2.Correlation between right-to-left shunt and infarct pattern in patients with cryptogenic stroke
Haizhou QIAN ; Linling YIN ; Huan YANG ; Shanshan ZHANG ; Dan HU ; Feicheng YU ; Hong ZHANG
International Journal of Cerebrovascular Diseases 2020;28(8):587-592
Objective:To investigate the correlation between right-to-left shunt (RLS) and infarct pattern in patients with cryptogenic stroke.Methods:Young and middle-aged patients with acute cryptogenic stroke admitted to the Department of Neurology, Xiaogan Central Hospital from May 2016 to January 2020 were enrolled retrospectively.

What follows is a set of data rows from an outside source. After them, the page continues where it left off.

Lemma same_state_inv s s' d :
  inv s d -> same_state s s' d -> exists d', nvme s' = Some d' /\ inv s' d' /\ contents d' = contents d /\ same_kind d d'.
Proof.
  intros Hi (d' & -> & Hk & Hc). exists d'. split; [done|]. split; [|done].
  apply (inv_data s d d' Hi Hk). rewrite Hc. apply same_outside_refl.
Qed.

(** Where the file behind a handle lives. *)
Lemma handle_range s d f :
  inv s d -> handle_ok s f ->
  data_start s <= start_lba f /\ 0 < block_count f /\
  start_lba f + block_count f <= data_start s + data_blocks s /\
  start_lba f * bsz s + block_count f * bsz s <= zlen (contents d) /\
  block_size f = bsz s /\ 0 <= byte_length f <= block_count f * bsz s /\ block_count f < 2 ^ 51.
Proof.
  intros Hi (e & Hf & Hsl & Hbc & Hbs & Hlen).
  destruct (inv_owns _ _ Hi _ _ Hf) as (Ho1 & Ho2 & Ho3 & _).
  pose proof (inv_geometry s d Hi) as (_ & Hb2 & _ & Hz & _ & _ & Hds & _ & Ht & _).
  pose proof (inv_fit _ _ Hi) as Hfit.
  split; [lia|]. split; [lia|]. split; [lia|]. split; [|split; [done|split; [done|lia]]].
  apply (range_bytes _ _ _ _ (dev_total_blocks d)); lia.
Qed.

(** The block range of a request, and that it fits the handle's blocks. *)
Lemma request_range bs off n :
  0 < bs < 2 ^ 32 -> 0 <= off -> 0 < n -> off + n < 2 ^ 63 ->
  let first := off / bs in
  let last := ((off ⊞ n) ⊟ 1) / bs in
  let count := (last ⊟ first) ⊞ 1 in
  0 <= first /\ count = last - first + 1 /\ 0 < count /\ first + count < 2 ^ 63 /\
  first * bs + off mod bs = off /\ 0 <= off mod bs < bs /\
  (count - 1) * bs < off mod bs + n <= count * bs /\ count * bs <= n + 2 * bs /\
  (first + count) * bs < off + n + bs /\ off + n <= (first + count) * bs.
Proof.
  intros Hbs Hoff Hn Hov. cbn zeta. unwrap.
  pose proof (Z.div_mod off bs ltac:(lia)) as Ho. pose proof (Z.mod_pos_bound off bs ltac:(lia)) as Hom.
  pose proof (Z.div_mod (off + n - 1) bs ltac:(lia)) as Hl.
  pose proof (Z.mod_pos_bound (off + n - 1) bs ltac:(lia)) as Hlm.
  assert (0 <= off / bs) as Hf0 by (apply Z.div_pos; lia).
  assert (off / bs <= (off + n - 1) / bs) as Hle by (apply Z.div_le_mono; lia).
  assert ((off + n - 1) / bs <= off + n - 1) as Hup by (apply Z.div_le_upper_bound; nia).
  set (q1 := off / bs) in *. set (q2 := (off + n - 1) / bs) in *. set (r1 := off mod bs) in *.
  set (r2 := (off + n - 1) mod bs) in *. clearbody q1 q2 r1 r2.
  rewrite (wrap64_small (q2 - q1)) by lia. rewrite (wrap64_small (q2 - q1 + 1)) by lia.
  split; [done|]. split; [done|]. split; [lia|]. split; [lia|]. split; [lia|]. split; [done|].
  split; [|split; [|split]]; nia.
Qed.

The demographic data, vascular risk factors, baseline blood pressure, laboratory findings, stroke severity, infarct location and distribution pattern were documented. The patients were divided into RLS group and non-RLS group according to the findings of the transcranial Doppler ultrasound foaming test. They were divided into single lesion group and multiple-lesion group according to the findings of diffusion-weighted imaging. Multivariate logistic regression analysis was used to identify the correlation between RLS and infarct pattern. Results:A total of 68 patients with acute cryptogenic stroke were included, 37 of them were male (54.4%), and their age was 47.63±6.57 years (range, 31-59 years). Thirty patients (44.1%) had RLS, including 22 (73.3%) with mild shunt and 8 (26.7%) with severe shunt. The proportions of men, cortical-subcortical infarction and multiple blood supply area lesions in the RLS group were significantly higher than those in the non-RLS group, while triacylglycerol, body mass index, the proportions of patients with subcortical infarction and single lesions in the single vessel blood supply area were significantly lower than those in the non-RLS group ( P<0.05). The proportions of patients with anterior circulation+ posterior circulation infarction, cortical-subcortical infarction, and RLS in the multi-lesion group were significantly higher than those in the single-lesion group, while the proportion of patients with subcortical infarction was significantly lower than that in the single-lesion group (all P<0.05). Multivariate logistic regression analysis showed that RLS was an independent risk factor for multiple infarctions (odds ratio 6.681, 95% confidence interval 1.206-37.019; P=0.030). Conclusion:RLS is independently associated with multiple infarctions in patients with cryptogenic stroke.